Put an End to Data Fatigue (1,274 words)
By Gina Valentino
Are you working harder than your database?
Perform this quick self-check:
- You're tired of running analysis.
- You're tired of linking spreadsheets.
- You're tired of marketing data but not matching merchandising data or financial data.
- You're tired.
If you've checked "yes" to any of the observations in our self-check, you're working much harder than your database.
Perhaps you don't mind. But try to imagine a world where the database works for you, providing timely and relevant information—not just data. You don't need Steven Spielberg or George Lucas for this; just a few simple changes and consistent metrics (a.k.a. ordinary but meaningful bits of information) and your database will be a workhorse. Here are five strategies to get you started.
Reduce the Number of Reports
Information overload is the beginning of analysis paralysis. More importantly, the more raw data you have, the more interpretations you'll have. So you need to reduce the number of reports you submit each reporting period.
A scenario you've probably experienced: A meeting room full of co-workers reviewing the same report will come up with an equal number of opinions about what the data exhibits. Take the leadership role and determine what summary reports are most beneficial to your organization. Omit the indiscriminate pages of minutiae and choose three reports that summarize performance particular to your area of responsibility. Since data are abundant, carefully selecting a few key performance indicators provides others in your organization with a clear understanding of the business.

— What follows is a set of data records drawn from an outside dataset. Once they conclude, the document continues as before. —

Lemma search_Some (r : Re.regex) (s : string) (g : Re.groups) :
  Re.search r s = Some g -> exists t, Re.rmatch r t = Some g.
Proof.
  induction s as [|c s IH]; cbn [Re.search].
  - destruct (Re.rmatch r "") eqn:E; [|discriminate].
    intros H. inversion H; subst. now exists "".
  - destruct (Re.rmatch r (String c s)) eqn:E.
    + intros H. inversion H; subst. now exists (String c s).
    + exact IH.
Qed.

(** A match of the city/state/zip pattern has set its three groups. *)
Lemma search_citystatezip_groups (csz : string) (g : Re.groups) :
  Re.search re_citystatezip csz = Some g ->
  exists c st z, g = [(3, z); (2, st); (1, c)].
Proof.
  intros H. apply search_Some in H. destruct H as [t H].
  unfold Re.rmatch, re_citystatezip in H. cbn [Re.exec] in H.
  apply star_greedy_Some in H. destruct H as [t1 H].
  destruct (Str.strip_prefix ", " t1) as [t2|]; [|discriminate].
  destruct (Re.rep 2 Str.upper_letter t2) as [t3|]; [|discriminate].
  apply star_lazy_Some in H. destruct H as [t4 H].
  destruct (Re.rep 5 Str.digit t4) as [t5|]; [|discriminate].
  inversion H. eauto.
Qed.

(** What [parse_address] takes for [line1] and [line2] on one line. *)
Lemma parse_address_line1_2 (s csz : string) (a : Address) :
  single_line s = true -> parse_address s csz = Ok a ->
  rsplit_unit s = Some (line1 a, line2 a).
Proof.
  intros L P. pose proof (search_line1_2 s L) as M. unfold parse_address in P.
  destruct (rsplit_unit s) as [[l r]|].
  - destruct M as [k3 M]. rewrite M in P. cbn in P.
    destruct (Re.group_of (Re.search re_citystatezip csz) 1); [|discriminate].
    destruct (Re.group_of (Re.search re_citystatezip csz) 2); [|discriminate].
    destruct (Re.group_of (Re.search re_citystatezip csz) 3); [|discriminate].
    cbn in P. inversion P. reflexivity.
  - rewrite M in P. discriminate.
Qed.

(** C10: on a line, the split of [line1_2] is at the rightmost space that is
    followed by text beginning with a unit keyword (a prefix test, not a
    word test): what [parse_address] returns satisfies it, such a split
    exists whenever any space is followed by a keyword prefix, and the two
    inputs of the claim split as it says. *)
Theorem C10_split_at_rightmost_keyword_prefix :
  (forall s csz a,
      single_line s = true -> parse_address s csz = Ok a ->
      s = (line1 a ++ " " ++ line2 a)%string /\
      starts_with_unit_keyword (line2 a) = true /\
      forall l r, s = (l ++ " " ++ r)%string ->
                  starts_with_unit_keyword r = true ->
                  String.length l <= String.length (line1 a)) /\
  (forall l r csz,
      single_line (l ++ " " ++ r) = true ->
      starts_with_unit_keyword r = true ->
      Re.is_match (Re.search re_citystatezip csz) = true ->
      exists a, parse_address (l ++ " " ++ r) csz = Ok a) /\
  parse_address "123 STEVENS ST" "Springfield, IL 62704"
    = Ok (mkAddress "123" "STEVENS ST" "Springfield" "IL" "62704" None) /\
  parse_address "100 Main St APT 3 FL 2" "Springfield, IL 62704"
    = Ok (mkAddress "100 Main St APT 3" "FL 2" "Springfield" "IL" "62704" None).
Proof.
  split; [|split; [|split; reflexivity]].
  - intros s csz a L P. apply parse_address_line1_2 in P; [|exact L].
    destruct (@rsplit_unit_sound _ _ _ P) as [E K].
    repeat split; auto. exact (@rsplit_unit_rightmost _ _ _ P).
  - intros l r csz L K C.
    pose proof (search_line1_2 _ L) as M.
    pose proof (rsplit_unit_complete l r K) as N.
    destruct (rsplit_unit (l ++ " " ++ r)) as [[l1 r1]|]; [|now elim N].
    destruct M as [k3 M]. unfold parse_address. rewrite M.
    destruct (Re.search re_citystatezip csz) as [g|] eqn:S; [|discriminate].
    destruct (search_citystatezip_groups _ S) as (c & st & z & ->).
    cbn. eauto.
Qed.

(** C10 at the second input of the claim. *)
Lemma C10_split_witness :
  "100 Main St APT 3 FL 2"
  = (line1 (mkAddress "100 Main St APT 3" "FL 2" "Springfield" "IL" "62704" None)
     ++ " " ++
     line2 (mkAddress "100 Main St APT 3" "FL 2" "Springfield" "IL" "62704" None))%string /\
  starts_with_unit_keyword "FL 2" = true /\
  String.length "100 Main St" <= String.length "100 Main St APT 3".
Proof.
  destruct (proj1 C10_split_at_rightmost_keyword_prefix
              "100 Main St APT 3 FL 2" "Springfield, IL 62704"
              (mkAddress "100 Main St APT 3" "FL 2" "Springfield" "IL" "62704" None)
              eq_refl eq_refl) as (E & K & R).
  split; [exact E | split; [exact K |]].
  exact (R "100 Main St" "APT 3 FL 2" eq_refl eq_refl).
Defined.

(** ** The UPS extractor *)

(** [re.search] with a pattern that begins with a label matches at the
    first occurrence of the label when the rest of the pattern matches
    there. *)
Lemma search_after_label (label : string) (R : Re.regex) (s pre rest : string)
      (g : Re.groups) :
  partition label s = Some (pre, rest) ->
  Re.exec R rest [] (fun _ g' => Some g') = Some g ->
  Re.search (Re.Cat (Re.Lit label) R) s = Some g.
Proof.
  revert pre. induction s as [|c s IH]; intros pre P E.
  - cbn [partition] in P.
    destruct (Str.strip_prefix label "") as [t|] eqn:S; [|discriminate].
    inversion P; subst. cbn [Re.search]. unfold Re.rmatch. cbn [Re.exec].
    now rewrite S, E.
  - cbn [partition] in P. cbn [Re.search]. unfold Re.rmatch at 1.
    cbn [Re.exec].
    destruct (Str.strip_prefix label (String c s)) as [t|] eqn:S.
    + inversion P; subst. now rewrite E.
    + destruct (partition label s) as [[b a]|] eqn:Q; [|discriminate].
      inversion P; subst. now apply (IH b).
Qed.

(** A greedy star first tries to swallow a run of its class whole. *)
Lemma star_greedy_run {A : Type} (p : Re.charset) (a rest : string)
      (k : string -> option A) (x : A) :
  Str.all p a = true -> Re.star_greedy p rest k = Some x ->
  Re.star_greedy p (a ++ rest) k = Some x.
Proof.
  intros H K. induction a as [|c a IH]; simpl; [exact K|].
  simpl in H. apply andb_true_iff in H. destruct H as [Hc Ha].
  now rewrite Hc, (IH Ha).
Qed.

Lemma star_greedy_stop {A : Type} (p : Re.charset) (rest : string)
      (k : string -> option A) :
  match rest with EmptyString => true | String c _ => negb (p c) end = true ->
  Re.star_greedy p rest k = k rest.
Proof.
  destruct rest as [|c t]; simpl; [reflexivity|].
  intros H. apply negb_true_iff in H. now rewrite H.
Qed.

(** Before a continuation that always succeeds, a greedy star takes the
    longest run. *)
Lemma star_greedy_total {A : Type} (p : Re.charset) (s : string)
      (f : string -> A) :
  Re.star_greedy p s (fun t => Some (f t)) = Some (f (after_run p s)).
Proof.
  induction s as [|c s IH]; simpl; [reflexivity|].
  destruct (p c); [now rewrite IH | reflexivity].
Qed.

Lemma run_after_run (p : ascii -> bool) (s : string) :
  s = (run p s ++ after_run p s)%string.
Proof.
  induction s as [|c s IH]; simpl; [reflexivity|].
  destruct (p c); simpl; [now rewrite <- IH | reflexivity].
Qed.

(** Group 1 of the tracking-number pattern right after its label. *)
Lemma tracking_group (rest : string) :
  at_LF_or_CR rest = true ->
  Re.exec (Re.Group 1 (Re.Star (Re.any_but [Str.LF; Str.CR])))
          ("1Z123" ++ rest) [] (fun _ g => Some g)
  = Some [(1, "1Z123")].
Proof.
  intros H. cbn [Re.exec].
  apply star_greedy_run with (a := "1Z123"); [reflexivity|].
  rewrite star_greedy_stop.
  - now rewrite (consumed_app "1Z123" rest).
  - destruct rest as [|c t]; [reflexivity|].
    unfold Re.any_but, at_LF_or_CR in *. cbn [existsb].
    destruct (Ascii.eqb c Str.LF), (Ascii.eqb c Str.CR);
      simpl in *; congruence.
Qed.

Lemma run_dot_line2 (rest : string) :
  run Re.dot ("Springfield, IL 62704" ++ rest)
  = ("Springfield, IL 62704" ++ run Re.dot rest)%string.
Proof. reflexivity. Qed.

(** Group 1 of the delivery-location pattern right after its label: the
    two lines, the second up to the next line feed. *)
Lemma location_group (rest : string) :
  Re.exec (Re.Group 1 (Re.Cat (Re.Star (Re.any_but [Str.LF]))
                      (Re.Cat (Re.Lit (String Str.LF ""))
                              (Re.Star (Re.any_but [Str.LF])))))
          ("123 Main St APT 4" ++ String Str.LF ("Springfield, IL 62704" ++ rest))
          [] (fun _ g => Some g)
  = Some [(1, ("123 Main St APT 4" ++ String Str.LF
               ("Springfield, IL 62704" ++ run Re.dot rest))%string)].
Proof.
  cbn [Re.exec].
  apply star_greedy_run with (a := "123 Main St APT 4"); [reflexivity|].
  rewrite star_greedy_stop by reflexivity.
  cbn [Str.strip_prefix]. rewrite Ascii.eqb_refl.
  change (Re.any_but [Str.LF]) with Re.dot.
  refine (eq_trans
            (star_greedy_total Re.dot ("Springfield, IL 62704" ++ rest)
               (fun s3 => [(1, Re.consumed
                                 ("123 Main St APT 4" ++ String Str.LF
                                  ("Springfield, IL 62704" ++ rest)) s3)]
                          : Re.groups)) _).
  do 3 f_equal.
  rewrite (run_after_run Re.dot ("Springfield, IL 62704" ++ rest)) at 1.
  rewrite run_dot_line2.
  set (r := run Re.dot rest). set (t := after_run Re.dot _).
  change (Re.consumed (("123 Main St APT 4" ++ String Str.LF ("Springfield, IL 62704" ++ r)) ++ t) t
          = ("123 Main St APT 4" ++ String Str.LF ("Springfield, IL 62704" ++ r))%string).
  apply consumed_app.
Qed.

Lemma splitlines_two (rest : string) :
  at_line_break rest = true ->
  exists more,
    Str.splitlines ("123 Main St APT 4" ++ String Str.LF
                    ("Springfield, IL 62704" ++ run Re.dot rest))
    = "123 Main St APT 4" :: "Springfield, IL 62704" :: more.
Proof.
  intros H. unfold Str.splitlines.
  change (exists more,
             "123 Main St APT 4"
               :: Str.splitlines_from "Springfield, IL 62704" (run Re.dot rest)
             = "123 Main St APT 4" :: "Springfield, IL 62704" :: more).
  destruct rest as [|b t]; [now exists []|].
  simpl in H. cbn [run]. destruct (Re.dot b); [|now exists []].
  cbn [Str.splitlines_from]. rewrite H. eexists. reflexivity.
Qed.

(** C8: let the plain-text part of a message contain the two fragments of
    the scenario, each at the first occurrence of its label, the address
    fragment ending its line and the tracking fragment followed by a line
    feed, a carriage return or nothing. Then the UPS extractor returns the
    address and the tracking ID of the claim, the tracking ID classifies as
    UPS, and for a UPS sender the run loop assembles the purchase from
    them. *)
Theorem C8_ups_scenario (w : World) (message : Message)
        (body pre rest pre' rest' : string) :
  get_email_body_as_plaintext message = Ok body ->
  partition "Delivery Location:=C2=A0" body
  = Some (pre, ("123 Main St APT 4" ++ String Str.LF
                ("Springfield, IL 62704" ++ rest))%string) ->
  at_line_break rest = true ->
  partition "Tracking Number:=C2=A0" body = Some (pre', ("1Z123" ++ rest')%string) ->
  at_LF_or_CR rest' = true ->
  DeliveryServiceParser.parse_address w (Some DeliveryService.UPS) message
  = Ok (Some (mkAddress "123 Main St" "APT 4" "Springfield" "IL" "62704" None)) /\
  DeliveryServiceParser.parse_tracking_id w (Some DeliveryService.UPS) message
  = Ok (Some "1Z123") /\
  DeliveryService.from_number (Some "1Z123") = Ok (Some DeliveryService.UPS) /\
  (DeliveryServiceParser.parse_ds message = Ok (Some DeliveryService.UPS) ->
   forall e,
     extract w e message
     = Ok (mkPurchase e (Some "1Z123")
             (Some (mkAddress "123 Main St" "APT 4" "Springfield" "IL" "62704" None))
             (Some DeliveryService.UPS) None)).
Proof.
  intros B P1 H1 P2 H2.
  assert (A : DeliveryServiceParser.parse_address w (Some DeliveryService.UPS) message
              = Ok (Some (mkAddress "123 Main St" "APT 4" "Springfield" "IL" "62704" None))).
  { unfold DeliveryServiceParser.parse_address.
    cbn [DeliveryServiceParser.is_service DeliveryService.eqb].
    rewrite B. cbn [bind].
    unfold DeliveryServiceParser.re_delivery_location.
    rewrite (@search_after_label _ _ _ _ _ _ P1 (location_group rest)).
    cbn [Re.group_of Re.group Nat.eqb bind].
    destruct (splitlines_two rest H1) as [more ->].
    reflexivity. }
  assert (T : DeliveryServiceParser.parse_tracking_id w (Some DeliveryService.UPS) message
              = Ok (Some "1Z123")).
  { unfold DeliveryServiceParser.parse_tracking_id.
    cbn [DeliveryServiceParser.is_service DeliveryService.eqb].
    rewrite B. cbn [bind].
    unfold DeliveryServiceParser.re_tracking_number.
    rewrite (@search_after_label _ _ _ _ _ _ P2 (@tracking_group rest' H2)).
    reflexivity. }
  split; [exact A | split; [exact T | split; [reflexivity|]]].
  intros D e. unfold extract. rewrite D. cbn [bind]. rewrite A, T. reflexivity.
Qed.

If you're in charge of the customer file, you may want to show the overall health of the file—new customers, multi buyers, gross demand per customer, conversion and retention rates. If merchandising is part of your job, show inventory position, margin and net sales. The easiest way to decide what summary reports are important to your organization is to ascertain what key issues frequently are discussed in meetings. Determine what information would help the greatest number of people and keep everyone focused. Provide the same summary reports every reporting period and make comparisons to last year's budget, plan and/or forecast. Management would rather spend more time reviewing the information than trying to decipher a new format.